Have I missed something in life? Are most of you in the habit of staying in your friends' empty houses without your children or romantic partners just for the Hell of it?

That's not to say I think the OP has been out of order in offering him a quiet study hole and not a free dirty weekend away.

But really. He doesn't want it. That's fine. Both move on with your day.

AugustRose · 10/06/2016 11:16

Thank you all for your replies, as usual in AIBU there are many opinions.

He has since been back in touch and appreciates he should have asked us first, before telling the GF she could come. He'll be staying at home with the GF so I doubt his thesis will get done.

I'm sure this friendship will endure, albeit on slightly different terms.

OP posts:
MaybeDoctor · 10/06/2016 11:35

That's good news - hopefully it will all blow over.

Allalonenow · 10/06/2016 11:45

Glad he's realized that he has shot himself in the foot!

TFletchersWife · 10/06/2016 14:52

YAB(a tiny bit)U

I think he should be allowed to have his girlfriend stay with him.
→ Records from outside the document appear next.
(** * Nexusdemics academic bot: a shallow embedding of the session controller,
      the draft pipeline and the pure helpers, with the properties of the
      written specification checked against them.

    Layout: Part I holds the embedding (one definition per source function,
    under the source's name); Part II holds the lemmas and theorems.

    Conventions of the embedding
    - A JS string is a [string] (its code units are modelled by [ascii]).
    - A JS number holding an integer is a [Z]; [NaN] is [None].  A plagiarism
      score is a rational ([Q]); every finite double is one.
    - An [async] function is a computation of the monad [M]: it runs against
      a [World] (session, array store, effect log, call counter) and ends
      [Returned], [Threw] or, when the recursion budget is used up, [Pending].
    - Third-party services (Telegram, Groq, Zotero, Eden AI, the file system,
      Drive, Joi) are oracles: total functions of the call counter and of the
      arguments of the call, collected in the record [Services].
    - Telegraf runs the middlewares in the order of their registration, and
      a handler that matches an update does not pass it on: [handler] sends
      an update to the first handler that matches it.  The session object
      is the one Telegraf's in-memory store keeps between updates, so
      arrays shared by two properties stay shared.
    - Source retrieval, the API monitor and the photo and voice handlers
      run against a state of their own ([Retrieval.Net],
      [Monitoring.ApiMonitor], [Media.Desk]).  Their asynchronous functions
      are computations of [Prog St], the monad [M] over the state [St];
      their services are oracles of the same kind, collected in
      [Retrieval.Library] and [Media.Studio]. *)

From stdpp Require Import base list strings gmap pretty.
From Stdlib Require Import Ascii ZArith QArith Lia.

#[local] Set Warnings "-abstract-large-number,-clear-no-such-hyp".

Local Open Scope string_scope.
Local Open Scope list_scope.
Local Open Scope nat_scope.

(* ===================================================================== *)
(** * Part I.  The embedding                                              *)
(* ===================================================================== *)

(* --------------------------------------------------------------------- *)
(** ** JavaScript values and string primitives                            *)
(* --------------------------------------------------------------------- *)

(** The primitive values that session flags and source keys take in this
    program: a missing property, [null], booleans and strings. *)
Inductive JsVal : Type :=
  | JUndefined
  | JNull
  | JBool (b : bool)
  | JStr (s : string).

#[global] Instance JsVal_eq_dec : EqDecision JsVal.
Proof. solve_decision. Defined.

Definition JsVal_encode (v : JsVal) : unit + (unit + (bool + string)) :=
  match v with
  | JUndefined => inl ()
  | JNull => inr (inl ())
  | JBool b => inr (inr (inl b))
  | JStr s => inr (inr (inr s))
  end.

Definition JsVal_decode (x : unit + (unit + (bool + string))) : JsVal :=
  match x with
  | inl _ => JUndefined
  | inr (inl _) => JNull
  | inr (inr (inl b)) => JBool b
  | inr (inr (inr s)) => JStr s
  end.

#[global] Instance JsVal_countable : Countable JsVal.
Proof.
  apply (inj_countable' JsVal_encode JsVal_decode).
  intros []; reflexivity.
Defined.

(** ToBoolean. *)
Definition truthy (v : JsVal) : bool :=
  match v with
  | JUndefined | JNull => false
  | JBool b => b
  | JStr s => negb (String.eqb s "")
  end.

(** [a || b]. *)
Definition js_or (a b : JsVal) : JsVal := if truthy a then a else b.

(** ToString, as used by template literals. *)
Definition js_to_string (v : JsVal) : string :=
  match v with
  | JUndefined => "undefined"
  | JNull => "null"
  | JBool true => "true"
  | JBool false => "false"
  | JStr s => s
  end.

(** [s.startsWith(p)]. *)
Fixpoint startsWith (s p : string) {struct p} : bool :=
  match p with
  | EmptyString => true
  | String a p' =>
      match s with
      | EmptyString => false
      | String b s' => Ascii.eqb a b && startsWith s' p'
      end
  end.

Fixpoint str_drop (n : nat) (s : string) : string :=
  match n, s with
  | O, _ => s
  | S n', EmptyString => EmptyString
  | S n', String _ s' => str_drop n' s'
  end.

(** [s.slice(b, e)] and [s.substring(b, e)] for integers [0 <= b]: the code
    units from [b] up to, not including, [e], clamped to the string. *)
Definition slice (s : string) (b e : nat) : string := String.substring b (e - b) s.

(** [s.replace(pat, '')] with a string pattern: the first occurrence of
    [pat] is removed, a string without occurrence is returned as it is. *)
Fixpoint remove_first (pat s : string) : string :=
  if startsWith s pat then str_drop (String.length pat) s
  else match s with
       | EmptyString => EmptyString
       | String c s' => String c (remove_first pat s')
       end.

(** [s.split(sep)] for a one-character separator. *)
Fixpoint str_split (sep : ascii) (s : string) : list string :=
  match s with
  | EmptyString => [EmptyString]
  | String c s' =>
      if Ascii.eqb c sep then EmptyString :: str_split sep s'
      else match str_split sep s' with
           | piece :: pieces => String c piece :: pieces
           | [] => [String c EmptyString]
           end
  end.

(** The white space [parseInt] skips, among the code units below 256: the
    space, the no-break space and the controls from tab to carriage
    return. *)
Definition is_space (c : ascii) : bool :=
  let n := N_of_ascii c in
  (n =? 32)%N || ((9 <=? n)%N && (n <=? 13)%N) || (n =? 160)%N.

Fixpoint skip_spaces (s : string) : string :=
  match s with
  | String c s' => if is_space c then skip_spaces s' else s
  | EmptyString => s
  end.

Definition digit_value (radix : N) (c : ascii) : option N :=
  let n := N_of_ascii c in
  let v := if (48 <=? n)%N && (n <=? 57)%N then Some (n - 48)%N
           else if (97 <=? n)%N && (n <=? 122)%N then Some (n - 87)%N
           else if (65 <=? n)%N && (n <=? 90)%N then Some (n - 55)%N
           else None in
  match v with
  | Some d => if (d <? radix)%N then Some d else None
  | None => None
  end.

Fixpoint parse_digits (radix : N) (acc : option N) (s : string) : option N :=
  match s with
  | EmptyString => acc
  | String c s' =>
      match digit_value radix c with
      | Some d => parse_digits radix (Some (radix * default 0%N acc + d)%N) s'
      | None => acc
      end
  end.

(** [parseInt(s)] without a radix argument, as the integer it reads:
    leading white space, an optional sign, an optional [0x] prefix, then
    the longest run of digits of the radix; no digit at all gives [NaN]
    ([None]).  The Number JavaScript makes of the integer is [to_number] of
    it, below. *)
Definition parseInt (s : string) : option Z :=
  let s1 := skip_spaces s in
  let '(sign, s2) :=
    match s1 with
    | String "-" r => ((-1)%Z, r)
    | String "+" r => (1%Z, r)
    | _ => (1%Z, s1)
    end in
  let '(radix, s3) :=
    match s2 with
    | String "0" (String "x" r) => (16%N, r)
    | String "0" (String "X" r) => (16%N, r)
    | _ => (10%N, s2)
    end in
  match parse_digits radix None s3 with
  | Some n => Some (sign * Z.of_N n)%Z
  | None => None
  end.

(** The Number that holds the integer [z].  A double has 53 bits of
    mantissa: an integer of more bits is rounded to the nearest integer of
    53 leading bits (a tie goes to the even one), and what rounds to
    [2 ^ 1024] or beyond is [Infinity], for which [2 ^ 1024] stands here
    (no double has that value). *)
Definition to_number (z : Z) : Z :=
  let a := Z.abs z in
  let bits := (Z.log2 a + 1)%Z in
  if (bits <=? 53)%Z then z
  else
    let shift := (bits - 53)%Z in
    let q := Z.shiftr a shift in
    let r := Z.land a (Z.ones shift) in
    let half := Z.shiftl 1 (shift - 1) in
    let q' := if (half <? r)%Z || ((r =? half)%Z && Z.odd q)
              then (q + 1)%Z else q in
    let v := Z.shiftl q' shift in
    (Z.sgn z * (if (2 ^ 1024 <=? v)%Z then 2 ^ 1024 else v))%Z.

(** [parseInt(x)] where [x] may be [undefined] (ToString gives
    ["undefined"], which has no digit). *)
Definition parseInt_opt (x : option string) : option Z :=
  match x with
  | Some s => parseInt s
  | None => None
  end.

(* --------------------------------------------------------------------- *)
(** ** Source records and [deduplicateSources]  (source-retrieval)        *)
(* --------------------------------------------------------------------- *)

Record Source : Type := mkSource {
  title : JsVal;
  authors : list string;
  year : option Z;
  doi : JsVal;
  abstract : JsVal;
  url : JsVal;
  zoteroKey : JsVal
}.

(** [const key = source.doi || source.title]. *)
Definition source_key (source : Source) : JsVal := js_or (doi source) (title source).

(** The callback of [sources.filter], with the [Set] it closes over passed
    along: [seen.has(key)] drops the record, otherwise [seen.add(key)] and
    the record is kept. *)
Fixpoint dedup_filter (seen : gset JsVal) (sources : list Source) : list Source :=
  match sources with
  | [] => []
  | source :: rest =>
      let key := source_key source in
      if decide (key ∈ seen) then dedup_filter seen rest
      else source :: dedup_filter ({[ key ]} ∪ seen) rest
  end.

Definition deduplicateSources (sources : list Source) : list Source :=
  dedup_filter ∅ sources.

(** The specification's wording, kept apart from the code: records are
    grouped by [doi] when present, else by [title]; of each group the first
    occurrence stays, in the original order.  [earlier] is the part of the
    list already passed. *)
Definition group_key (source : Source) : JsVal :=
  if truthy (doi source) then doi source else title source.

Fixpoint keep_first_occurrences (earlier later : list Source) : list Source :=
  match later with
  | [] => []
  | source :: rest =>
      if decide (group_key source ∈ group_key <$> earlier)
      then keep_first_occurrences (earlier ++ [source]) rest
      else source :: keep_first_occurrences (earlier ++ [source]) rest
  end.

(* --------------------------------------------------------------------- *)
(** ** [chunkContent]  (draft-generation)                                 *)
(* --------------------------------------------------------------------- *)

(** The [for] loop of [chunkContent]: [i] is the loop variable, [chunks]
    the array being filled.  The loop is not structurally decreasing (with
    [maxLength = 0] it never ends), so it runs on a budget of iterations;
    [None] is a run that used the budget up. *)
Fixpoint chunk_loop (budget : nat) (content : string) (maxLength i : nat)
    (chunks : list string) : option (list string) :=
  if i <? String.length content then
    match budget with
    | O => None
    | S budget' =>
        chunk_loop budget' content maxLength (i + maxLength)
          (chunks ++ [slice content i (i + maxLength)])
    end
  else Some chunks.

(** One iteration per code unit is enough whenever the loop ends at all. *)
Definition chunkContent (content : string) (maxLength : nat) : option (list string) :=
  chunk_loop (String.length content) content maxLength 0 [].

(** [maxLength = 4000] is the default of the parameter. *)
Definition chunkContent_default (content : string) : option (list string) :=
  chunkContent content 4000.

(** [chunks.join('')]. *)
Definition join_chunks (chunks : list string) : string := String.concat "" chunks.

(* --------------------------------------------------------------------- *)
(** ** [validateData]  (validation-commands)                              *)
(* --------------------------------------------------------------------- *)

(** How a synchronous piece of code ends. *)
Inductive Completion (A : Type) : Type :=
  | Normal (a : A)
  | Abrupt (message : string).
Arguments Normal {A} a.
Arguments Abrupt {A} message.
He is BU to assume so though and for having people in the past.

But anyway, this is not worth ruining what seems to be a close friendship.

Let his GF come but make sure you let him know he is responsible for her and that they are not to disturb the Son

TFletchersWife · 10/06/2016 14:53

Oooops
my bad for not RTFT

A11TheSmallTh1ngs · 11/06/2016 18:59

He'll be staying at home with the GF so I doubt his thesis will get done.

YOU'RE NOT HIS MOTHER. If he doesn't get it done, he doesn't get it done! Let the man live, jesus.